In its typical sense, a short story surgery is a step-by-step strategy that allows students to cut open their drafts and mess with the guts, adding or removing chunks to a piece. It is a tool that appeals to kinesthetic learners – and to everyone who thought writing was boring.

But that is not what we did in Port Harcourt. The surgery was of a different kind.

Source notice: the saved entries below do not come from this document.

(* ===== verification/PageFlags.v ===== *)
(** The state word of a cached file page and the writers, write-back and mapped
    stores that compete for it ([PageEntry] in [os/src/fs/page_cache.rs]).

    [flags] is one atomic word; every operation below is one atomic access (a
    compare-and-swap loop counts as its successful exchange).  Page contents are
    represented by a version number that every store to the page advances. *)

From stdpp Require Import base numbers option list.
From S2P Require Import Prelude.

Definition PG_LOCKED : Z := 1.
Definition PG_UPTODATE : Z := 2.
Definition PG_DIRTY : Z := 4.
Definition PG_WRITEBACK : Z := 8.
Definition PG_ERROR : Z := 16.
Definition PG_REFERENCED : Z := 32.
Definition PG_REDIRTIED : Z := 64.
Definition PG_FILEMAP_READAHEAD : Z := 128.
Definition PG_ORTHOGONAL : Z := Z.lor PG_REFERENCED (Z.lor PG_REDIRTIED PG_FILEMAP_READAHEAD).

Inductive PageState := Loading | UpToDate | Dirty | Writeback | PError.

#[export] Instance PageState_eq_dec : EqDecision PageState.
Proof. solve_decision. Defined.

(** [flags & flag != 0] *)
Definition test_flag (flags flag : Z) : bool := negb (Z.land flags flag =? 0).

(** ** Operations on the word *)

Definition flags_for_state (s : PageState) : Z :=
  match s with
  | Loading => PG_LOCKED
  | UpToDate => PG_UPTODATE
  | Dirty => Z.lor PG_UPTODATE PG_DIRTY
  | Writeback => Z.lor PG_UPTODATE (Z.lor PG_WRITEBACK PG_LOCKED)
  | PError => PG_ERROR
  end.

Definition decode_state (flags : Z) : PageState :=
  if test_flag flags PG_ERROR then PError
  else if test_flag flags PG_LOCKED && negb (test_flag flags PG_UPTODATE) then Loading
  else if test_flag flags PG_WRITEBACK then Writeback
  else if test_flag flags PG_DIRTY then Dirty
  else UpToDate.

Definition set_state (flags : Z) (s : PageState) : Z :=
  Z.lor (flags_for_state s) (Z.land flags PG_ORTHOGONAL).

(** [None]: the decoded state is not [old]. *)
Definition compare_exchange_state (flags : Z) (old new : PageState) : option Z :=
  if bool_decide (decode_state flags = old)
  then Some (Z.lor (flags_for_state new) (Z.land flags PG_ORTHOGONAL)) else None.

Definition set_flag (flags flag : Z) : Z := Z.lor flags flag.
Definition clear_flag (flags flag : Z) : Z := Z.ldiff flags flag.
Definition test_and_clear_flag (flags flag : Z) : Z * bool := (Z.ldiff flags flag, test_flag flags flag).

(** [Err]: EIO; [Ok None]: busy; [Ok (Some (new, was_dirty))]: leased. *)
Definition try_lock_for_write (flags : Z) : result (option (Z * bool)) unit :=
  match decode_state flags with
  | UpToDate | Dirty =>
      if test_flag flags PG_LOCKED then Ok None
      else Ok (Some (Z.lor flags (Z.lor PG_LOCKED PG_REFERENCED), test_flag flags PG_DIRTY))
  | Loading | Writeback => Ok None
  | PError => Err ()
  end.

Definition write_lease_ready (flags : Z) : bool :=
  match decode_state flags with
  | UpToDate | Dirty | PError => negb (test_flag flags PG_LOCKED) || test_flag flags PG_ERROR
  | _ => false
  end.

(** The new word and whether the page became dirty. *)
Definition commit_write (flags : Z) : Z * bool :=
  (Z.ldiff (Z.lor flags (Z.lor PG_UPTODATE (Z.lor PG_DIRTY PG_REFERENCED))) PG_LOCKED,
   negb (test_flag flags PG_DIRTY)).

Definition abort_write (flags : Z) : Z := clear_flag flags PG_LOCKED.

Definition claim_writeback (flags : Z) : option Z :=
  if test_flag flags PG_DIRTY && negb (test_flag flags PG_LOCKED)
  then Some (Z.lor (Z.ldiff flags PG_DIRTY) (Z.lor PG_WRITEBACK PG_LOCKED)) else None.

(** [complete_writeback] makes two accesses: [test_and_clear_flag(PG_REDIRTIED)],
    then this update with the result of the test. *)
Definition finish_writeback (flags : Z) (redirtied : bool) : Z :=
  let add := if redirtied then PG_DIRTY else Z.lor PG_UPTODATE PG_REFERENCED in
  Z.ldiff (Z.lor flags add) (Z.lor PG_WRITEBACK (Z.lor PG_LOCKED PG_REDIRTIED)).

Definition restore_dirty_after_writeback (flags : Z) : Z :=
  Z.ldiff (Z.lor flags PG_DIRTY) (Z.lor PG_WRITEBACK (Z.lor PG_LOCKED PG_REDIRTIED)).

(** ** The machine: one page *)

(** A thread at work on the page: a writer holding the lease (before or after
    the copy), a write-back (claimed, with a snapshot taken, stored, or with the
    redirty test done), a mapping store (after loading the state). *)
Inductive actor :=
  | Idle
  | WLeased (was_dirty : bool)
  | WCopied (was_dirty : bool)
  | BClaimed
  | BSnapshot (version : Z)
  | BStored
  | BTested (redirtied : bool)
  | MSaw (s : PageState).

(** [mem] and [disk] are the versions in the page and on the backend; [mapped]
    says whether a writable shared mapping of the page exists; [dirty_count] and
    [wb_count] are the page's share of the global counters. *)
Record page := mkPage {
  flags : Z;
  mem : Z;
  disk : Z;
  mapped : bool;
  dirty_count : Z;
  wb_count : Z;
  actors : list actor;
}.

Inductive event :=
  | ELease (i : nat) | ECopy (i : nat) | ECommit (i : nat) | EAbort (i : nat)
  | EClaim (i : nat) | ESnapshot (i : nat) | EStore (i : nat) | EFail (i : nat)
  | ETest (i : nat) | EFinish (i : nat)
  | EFault (i : nat) | EMarkDirty (i : nat) | EUserStore.

Definition is_fault (a : actor) : bool := match a with MSaw _ => true | _ => false end.

Definition set_actor (p : page) (i : nat) (a : actor) : list actor := <[i := a]> (actors p).
Definition b2z (b : bool) : Z := if b then 1 else 0.

(** One atomic step; [None] when the event does not apply.  A fault holds its
    address-space lock from its first look at the state until the mapping is
    installed; [ESnapshot], which write-protects the mappings, takes the lock of
    every address space and so waits for such faults. *)
Definition page_step (p : page) (e : event) : option page :=
  match e with
  | ELease i =>
      match actors p !! i, try_lock_for_write (flags p) with
      | Some Idle, Ok (Some (f, d)) =>
          Some (mkPage f (mem p) (disk p) (mapped p) (dirty_count p) (wb_count p) (set_actor p i (WLeased d)))
      | _, _ => None
      end
  | ECopy i =>
      match actors p !! i with
      | Some (WLeased d) =>
          Some (mkPage (flags p) (mem p + 1) (disk p) (mapped p) (dirty_count p) (wb_count p)
                  (set_actor p i (WCopied d)))
      | _ => None
      end
  | ECommit i =>
      match actors p !! i with
      | Some (WCopied d) =>
          let '(f, became) := commit_write (flags p) in
          Some (mkPage f (mem p) (disk p) (mapped p) (dirty_count p + b2z (became && negb d)) (wb_count p)
                  (set_actor p i Idle))
      | _ => None
      end
  | EAbort i =>
      match actors p !! i with
      | Some (WLeased _) =>
          Some (mkPage (abort_write (flags p)) (mem p) (disk p) (mapped p) (dirty_count p) (wb_count p)
                  (set_actor p i Idle))
      | _ => None
      end
  | EClaim i =>
      match actors p !! i, claim_writeback (flags p) with
      | Some Idle, Some f =>
          Some (mkPage f (mem p) (disk p) (mapped p) (dirty_count p - 1) (wb_count p + 1)
                  (set_actor p i BClaimed))
      | _, _ => None
      end
  | ESnapshot i =>
      match actors p !! i with
      | Some BClaimed =>
          if forallb (fun a => negb (is_fault a)) (actors p)
          then Some (mkPage (flags p) (mem p) (disk p) false (dirty_count p) (wb_count p)
                       (set_actor p i (BSnapshot (mem p))))
          else None
      | _ => None
      end
  | EStore i =>
      match actors p !! i with
      | Some (BSnapshot v) =>
          Some (mkPage (flags p) (mem p) v (mapped p) (dirty_count p) (wb_count p) (set_actor p i BStored))
      | _ => None
      end
  | EFail i =>
      match actors p !! i with
      | Some (BClaimed | BSnapshot _) =>
          Some (mkPage (restore_dirty_after_writeback (flags p)) (mem p) (disk p) (mapped p)
                  (dirty_count p + 1) (wb_count p - 1) (set_actor p i Idle))
      | _ => None
      end
  | ETest i =>
      match actors p !! i with
      | Some BStored =>
          let '(f, r) := test_and_clear_flag (flags p) PG_REDIRTIED in
          Some (mkPage f (mem p) (disk p) (mapped p) (dirty_count p) (wb_count p) (set_actor p i (BTested r)))
      | _ => None
      end
  | EFinish i =>
      match actors p !! i with
      | Some (BTested r) =>
          Some (mkPage (finish_writeback (flags p) r) (mem p) (disk p) (mapped p)
                  (dirty_count p + b2z r) (wb_count p - 1) (set_actor p i Idle))
      | _ => None
      end
  | EFault i =>
      match actors p !! i, decode_state (flags p) with
      | Some Idle, (UpToDate | Dirty) =>
          Some (mkPage (flags p) (mem p) (disk p) (mapped p) (dirty_count p) (wb_count p)
                  (set_actor p i (MSaw (decode_state (flags p)))))
      | _, _ => None
      end
  | EMarkDirty i =>
      match actors p !! i with
      | Some (MSaw _) =>
          let mapped_page f n := Some (mkPage f (mem p) (disk p) true (dirty_count p + n) (wb_count p)
                                         (set_actor p i Idle)) in
          match decode_state (flags p) with
          | UpToDate =>
              match compare_exchange_state (flags p) UpToDate Dirty with
              | Some f => mapped_page f 1
              | None => None
              end
          | Writeback => mapped_page (set_flag (flags p) PG_REDIRTIED) 0
          | _ => mapped_page (flags p) 0
          end
      | _ => None
      end
  | EUserStore =>
      if mapped p
      then Some (mkPage (flags p) (mem p + 1) (disk p) true (dirty_count p) (wb_count p) (actors p))
      else None
  end.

From the start we were worried about the methodology, about what to put in and what to leave out. The task was not made any easier by the fact that participants were of varying degrees of aptitude. There was a temptation to throw in everything: opening, voice, setting, point-of-view, character, dialogue, details, ending and many other aspects of the craft. But people spend years studying all these. A day was therefore far from enough. Besides, those with more polished skills could get bored if we dwelt on the basics.
Olufemi Terry

After some email exchanges and a Skype conference call, the co-facilitators agreed on the way forward. We started by workshopping Olufemi Terry’s "Stickfighting Days", which was awarded the 2010 Caine Prize. We divided ourselves into three groups, and each group analysed the story based on a key element of the craft: setting, language and character. 

"Stickfighting Days" is published by 
New Internationalist in the 2010 Caine Prize
anthology, A Life in Full


Perhaps no story could have been more suitable for the occasion. "Stickfighting Days" drew mixed feelings from the participants. There were those who liked how the story handled each aspect of the craft examined. Overall, students liked the cinematic feel of the story, and the fact that from its opening, “Thwack thwack”, we dive straight into action. But there were also those who questioned everything...






Character: Why are all the characters alarmingly violent? A participant went so far as declaring: there is nothing I like about this story – so violent!

Setting: Why doesn’t the author name the country in which the story takes place? “That could have made me understand the story better,” said a participant. I was in the camp of those to whom the naming of the place did not matter. “This makes the story universal,” said a participant who shared similar views. “The setting could be Nairobi, Mumbai, Lagos, Cape Town – anywhere. They have rubbish dumps in all those places and more.”

Language: Why are characters using language such as ‘psychologically,’ yet they do not seem to have had the benefit of formal education? And what was the original language of the characters? English? Yoruba? Zulu? Against which others argued: does that matter?

The second part of the surgery involved discussing the stories of the participants themselves. Everyone had read these stories ahead of the surgery, and co-facilitators had made notes on each. Again participants were divided into three groups, and, with the author in a gag, each story was discussed in turn. Here, participants became surgeons: they tore into the stories as diplomatically as possible, providing vital constructive criticism in the process. Co-facilitators ended the day by providing one-on-one feedback to the participants.

According to the Director of the Caine Prize, Dr Lizzy Attree, the Port Harcourt One Day Short Story Surgery is a one-off event, for now, and was devised with the Port Harcourt Book Festival as part of the celebration of their 2014 UNESCO World Book Capital status.